Task objective:
From the listing below, how many lines hold the word "ambiguousColumnsOnTables"? Write only the number.

Provided material:
(** ** What the resolved strategies are *)

Lemma IterAll_eq {V S} (zero : V) (f : S → NameTuple → V → S) (m : StructMap.t NameTuple V) (s : S) :
  StructMap.wf m →
  IterAll zero f m s =
    Ok (foldl (λ s p, f s p.2 (default zero (StructMap.Get m p.2))) s (map_to_list (StructMap.kmap m))).
Proof.
  intros Hm. unfold IterAll, StructMap.IterKV. apply StructMap.iter_loop_fold; [done|].
  intros k key Hin. by apply elem_of_map_to_list in Hin.
Qed.
Lemma Get_key {V} (m : StructMap.t NameTuple V) t t' :
  ForKey t = ForKey t' → StructMap.Get m t = StructMap.Get m t'.
Proof. unfold StructMap.Get, Key, NameTuple_Keyer. by intros ->. Qed.
Lemma baseStrategy_key g eu gen t t' :
  ForKey t = ForKey t' → baseStrategy g eu gen t = baseStrategy g eu gen t'.
Proof.
  intros H. unfold baseStrategy, shouldForceTablePartitioningForTable, tableHasUniqueIndexOnGenerated.
  by rewrite (Get_key eu t t' H), (Get_key gen t t' H).
Qed.

(** An override wins; every other table of the list gets the base strategy. *)
Lemma resolveEffective_spec tableNames g ov eu gen :
  StructMap.wf ov → ∃ m,
  resolveEffectiveCdcPartitionKeys tableNames g (Some ov) (Some eu) (Some gen) = Ok m ∧
  StructMap.wf m ∧
  ∀ k, StructMap.Get m k =
    match StructMap.Get ov k with
    | Some o => Some o
    | None => if decide (ForKey k ∈ map ForKey tableNames) then Some (baseStrategy g eu gen k) else None
    end.
Proof.
  intros Hov. unfold resolveEffectiveCdcPartitionKeys. cbn [default]. rewrite IterAll_eq by done.
  eexists. split; [reflexivity|]. split.
  { apply StructMap.wf_foldl_Put. apply (StructMap.wf_foldl_Put (λ t, t)), StructMap.wf_New. }
  intros k.
  rewrite (StructMap.Get_foldl_Put (λ p : string * NameTuple, p.2) _ _ _ _ (default zeroOverride (StructMap.Get ov k)))
    by (intros a _ Ha; cbn beta; f_equal; by apply Get_key).
  rewrite (StructMap.Get_foldl_Put (λ t : NameTuple, t) _ _ _ _ (baseStrategy g eu gen k))
    by (intros a _ Ha; by apply baseStrategy_key).
  pose proof (StructMap.Get_entries ov k Hov) as He.
  destruct (StructMap.Get ov k) as [o|] eqn:Ho.
  - by rewrite decide_True by (apply He; eauto).
  - rewrite decide_False; [done|]. intros H. apply He in H as [? [=]].
Qed.

(** The overrides are filed well and carry what was parsed. *)
Lemma parse_columns v o :
  parseCdcPartitionKeyOverrideValue v = Ok o → Strategy o = PARTITION_BY_CUSTOM → Columns o ≠ [].
Proof.
  unfold parseCdcPartitionKeyOverrideValue. case_decide; [by intros [= <-]|]. case_decide; [by intros [= <-]|].
  destruct (_ || _); [done|]. case_decide; [done|]. rewrite bind_Ok.
  intros (cols & Hc & [= <-]) _. cbn [Columns].
  pose proof (Split_nonempty "," (TrimSpace (strip_ends v))) as Hs.
  destruct (Split "," (TrimSpace (strip_ends v))) as [|w ws]; [done|].
  cbn [foldM] in Hc. apply bind_Ok in Hc as (acc & Ha & Hc).
  assert (acc ≠ []) as Hacc.
  { unfold addColumn in Ha. repeat case_decide; try done. by injection Ha as <-. }
  refine (foldM_ind (λ l : list string, l ≠ []) _ _ _ _ _ Hacc Hc). intros s x s' _ Hne.
  unfold addColumn. repeat case_decide; try done. intros [= <-]. by destruct s.
Qed.
Definition customHasColumns (o : cdcPartitionKeyOverride) : Prop :=
  Strategy o = PARTITION_BY_CUSTOM → Columns o ≠ [].
Lemma parseOverrides_columns s raw :
  parseCdcPartitionKeyOverrides s = Ok raw → map_Forall (λ _, customHasColumns) raw.
Proof.
  unfold parseCdcPartitionKeyOverrides. case_decide; [intros [= <-]; apply map_Forall_empty|].
  apply (foldM_ind (map_Forall (λ _, customHasColumns))); [|apply map_Forall_empty]. intros acc e acc' _ Hacc. unfold addOverrideEntry.
  case_decide; [by intros [= <-]|]. destruct (SplitN2 _ _) as [p0 [p1|]]; [|done].
  destruct (_ || _); [done|]. rewrite bind_Ok. intros (o & Ho & Hput).
  destruct (acc !! TrimSpace p0) eqn:Hl; [done|]. injection Hput as <-.
  apply map_Forall_insert_2; [|done]. intros Hc. by eapply parse_columns.
Qed.
Lemma resolveOverrides_spec raw tableNames ov :
  map_Forall (λ _, customHasColumns) raw →
  resolveCdcPartitionKeyOverrides raw tableNames = Ok ov →
  StructMap.wf ov ∧
  ∀ k o, StructMap.Get ov k = Some o → customHasColumns o ∧ ForKey k ∈ map ForKey tableNames.
Proof.
  intros Hraw. unfold resolveCdcPartitionKeyOverrides.
  destruct (_ =? _)%nat; [intros [= <-]; split; [apply StructMap.wf_New|by intros k o [=]]|].
  apply (foldM_ind (λ ov, StructMap.wf ov ∧ ∀ k o, StructMap.Get ov k = Some o →
           customHasColumns o ∧ ForKey k ∈ map ForKey tableNames));
    [|split; [apply StructMap.wf_New|by intros k o [=]]].
  intros r [name o] r' Hin [Hwf Hr]. unfold addResolved. rewrite bind_Ok. intros (t & _ & Hput).
  cbn [snd] in Hput.
  destruct (StructMap.Get (tableSetOf tableNames) t) eqn:Hset; [|done].
  destruct (StructMap.Get r t); [done|]. injection Hput as <-.
  split; [by apply StructMap.wf_Put|]. intros k o'. rewrite StructMap.Get_Put.
  case_decide as Hk; [|apply Hr]. intros [= <-]. split.
  - apply elem_of_map_to_list in Hin. by apply (Hraw name o).
  - unfold tableSetOf in Hset.
    rewrite (StructMap.Get_foldl_Put (λ t : NameTuple, t) (λ _, true) _ _ _ true) in Hset by done.
    case_decide as Hd; [|done]. change (Key k) with (ForKey k) in Hk. by rewrite <- Hk.
Qed.

(** The checks are skipped only when every strategy is table-wise. *)
Lemma needsChecks_false g ov :
  StructMap.wf ov → needsNonTablePartitionKeyChecks g ov = Ok false →
  g = PARTITION_BY_TABLE ∧ ∀ k o, StructMap.Get ov k = Some o → Strategy o = PARTITION_BY_TABLE.
Proof.
  intros Hwf. unfold needsNonTablePartitionKeyChecks.
  destruct (bool_decide (g = _)) eqn:Hg; [|done]. apply bool_decide_eq_true in Hg. cbn [negb].
  intros Hl. split; [done|].
  assert (∀ order, StructMap.IterKV order zeroOverride
     (λ needed _ o, if negb (bool_decide (Strategy o = PARTITION_BY_TABLE))
                    then Ok (false, true) else Ok (true, needed)) ov false = Ok false →
     ∀ p, p ∈ order → Strategy (default zeroOverride (StructMap.vmap ov !! p.1)) = PARTITION_BY_TABLE) as Hloop.
  { unfold StructMap.IterKV. induction order as [|[k key] order IH]; [set_solver|]. cbn [StructMap.iter_loop].
    destruct (bool_decide _) eqn:Hb; [|done]. apply bool_decide_eq_true in Hb.
    intros Ho p [-> | Hp]%elem_of_cons; [done|by apply IH]. }
  intros k o Ho. pose proof Ho as Hs. unfold StructMap.Get in Ho.
  assert (is_Some (StructMap.kmap ov !! Key k)) as [key Hk] by (apply (proj1 Hwf); eauto).
  apply elem_of_map_to_list in Hk. specialize (Hloop _ Hl _ Hk). cbn [fst] in Hloop.
  by rewrite Ho in Hloop.
Qed.

(** ** The custom columns in the target's spelling *)
Definition matched (tableColumns : list string) (c best : string) : Prop :=
  FindBestMatchingColumnName TargetDBType c tableColumns = Ok (Found best).
Lemma matchColumns_all tableColumns columns acc res :
  foldM (matchColumn tableColumns) acc columns = Ok res →
  res.1.2 = [] → res.2 = [] →
  acc.1.2 = [] ∧ acc.2 = [] ∧ ∃ best, Forall2 (matched tableColumns) columns best ∧ res.1.1 = acc.1.1 ++ best.
Proof.
  revert acc. induction columns as [|c columns IH]; intros [[ok mis] amb]; cbn [foldM].
  { intros [= <-] ? ?. split; [done|]. split; [done|]. exists []. by rewrite app_nil_r. }
  rewrite bind_Ok. intros (acc' & Hm & Hrest) H1 H2.
  destruct (IH _ Hrest H1 H2) as (E1 & E2 & best & Hf & Hr). clear IH Hrest.
  unfold matchColumn in Hm. apply bind_Ok in Hm as (m & Hm & [= <-]).
  destruct m as [b|? ?|? ?]; cbn [fst snd] in *; [|by apply app_nil in E2 as [_ [=]]|by apply app_nil in E1 as [_ [=]]].
  split; [done|]. split; [done|]. exists (b :: best). split; [by constructor|].
  by rewrite Hr, <- app_assoc.
Qed.
Definition noMismatch (s : finalizeState) : Prop :=
  missingColumnsOnTables s = ∅ ∧ ambiguousColumnsOnTables s = ∅.
Lemma finalizeTable_ok s t s' :
  finalizeTable s t = Ok s' → noMismatch s' →
  noMismatch s ∧ ∃ cols best,
    GetListOfTableAttributes t = Ok cols ∧
    Forall2 (matched cols) (Columns (default zeroOverride (StructMap.Get (tableToPartitionKeyOverrideMap s) t))) best ∧
    tableToPartitionKeyOverrideMap s' =
      StructMap.Put (tableToPartitionKeyOverrideMap s) t
        (mkOverride (Strategy (default zeroOverride (StructMap.Get (tableToPartitionKeyOverrideMap s) t))) best).
Proof.
  unfold finalizeTable. rewrite bind_Ok. intros (cols & Hcols & H) [N1 N2].
  apply bind_Ok in H as ([[best mis] amb] & Hm & H). apply bind_Ok in H as (out & _ & [= <-]).
  destruct mis as [|x mis]; cbn [length Nat.eqb negb] in *; cycle 1.
  { cbn [missingColumnsOnTables] in N1. by apply insert_non_empty in N1. }
  destruct amb as [|x amb]; cbn [length Nat.eqb negb] in *; cycle 1.
  { cbn [ambiguousColumnsOnTables] in N2. by apply insert_non_empty in N2. }
  split; [done|].
  destruct (matchColumns_all _ _ _ _ Hm eq_refl eq_refl) as (_ & _ & b & Hf & Hb).
  cbn [fst snd app] in Hb. subst b. by exists cols, best.
Qed.
(** What finalization leaves under a key: the columns of the visited tables in the
    target's spelling, everything else as it was. *)
Lemma finalizeTables_ok l s s' :
  foldM finalizeTable s l = Ok s' → noMismatch s' → NoDup (map ForKey l) →
  StructMap.wf (tableToPartitionKeyOverrideMap s) →
  noMismatch s ∧ StructMap.wf (tableToPartitionKeyOverrideMap s') ∧
  ∀ k,
    (ForKey k ∉ map ForKey l →
       StructMap.Get (tableToPartitionKeyOverrideMap s') k = StructMap.Get (tableToPartitionKeyOverrideMap s) k) ∧
    (ForKey k ∈ map ForKey l → ∃ t cols best,
       ForKey t = ForKey k ∧ GetListOfTableAttributes t = Ok cols ∧
       Forall2 (matched cols) (Columns (default zeroOverride (StructMap.Get (tableToPartitionKeyOverrideMap s) k))) best ∧
       StructMap.Get (tableToPartitionKeyOverrideMap s') k =
         Some (mkOverride (Strategy (default zeroOverride (StructMap.Get (tableToPartitionKeyOverrideMap s) k))) best)).
Proof.
  revert s. induction l as [|t l IH]; intros s; cbn [foldM map].
  { intros [= <-] Hn _ Hwf. split; [done|]. split; [done|]. intros k. split; [done|set_solver]. }
  rewrite bind_Ok. intros (s1 & H1 & H2) Hn [Hni Hnd]%NoDup_cons Hwf.
  assert (noMismatch s1) as Hn1.
  { clear IH Hni Hnd H1. revert s1 H2. induction l as [|x l IH]; intros s1; cbn [foldM]; [by intros [= <-]|].
    rewrite bind_Ok. intros (s2 & H1 & H2). by apply (finalizeTable_ok _ _ _ H1), IH. }
  destruct (finalizeTable_ok _ _ _ H1 Hn1) as (Hn0 & cols & best & Hcols & Hf & Hmap).
  assert (StructMap.wf (tableToPartitionKeyOverrideMap s1)) as Hwf1 by (rewrite Hmap; by apply StructMap.wf_Put).
  destruct (IH s1 H2 Hn Hnd Hwf1) as (_ & Hwf' & HIH). clear IH.
  split; [done|]. split; [done|]. intros k. destruct (HIH k) as [Hout Hin]. rewrite Hmap in Hout, Hin.
  rewrite StructMap.Get_Put in Hout, Hin. change (Key t) with (ForKey t) in *. change (Key k) with (ForKey k) in *.
  destruct (decide (ForKey t = ForKey k)) as [Hk|Hk].
  - split; [rewrite elem_of_cons; naive_solver|]. intros _. rewrite <- Hk in Hout. rewrite Hout by done.
    rewrite <- (Get_key (tableToPartitionKeyOverrideMap s) t k Hk). by exists t, cols, best.
  - rewrite elem_of_cons. split; [intros Hni'; apply Hout; tauto|]. intros [?|?]; [congruence|by apply Hin].
Qed.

Solution for this task:
2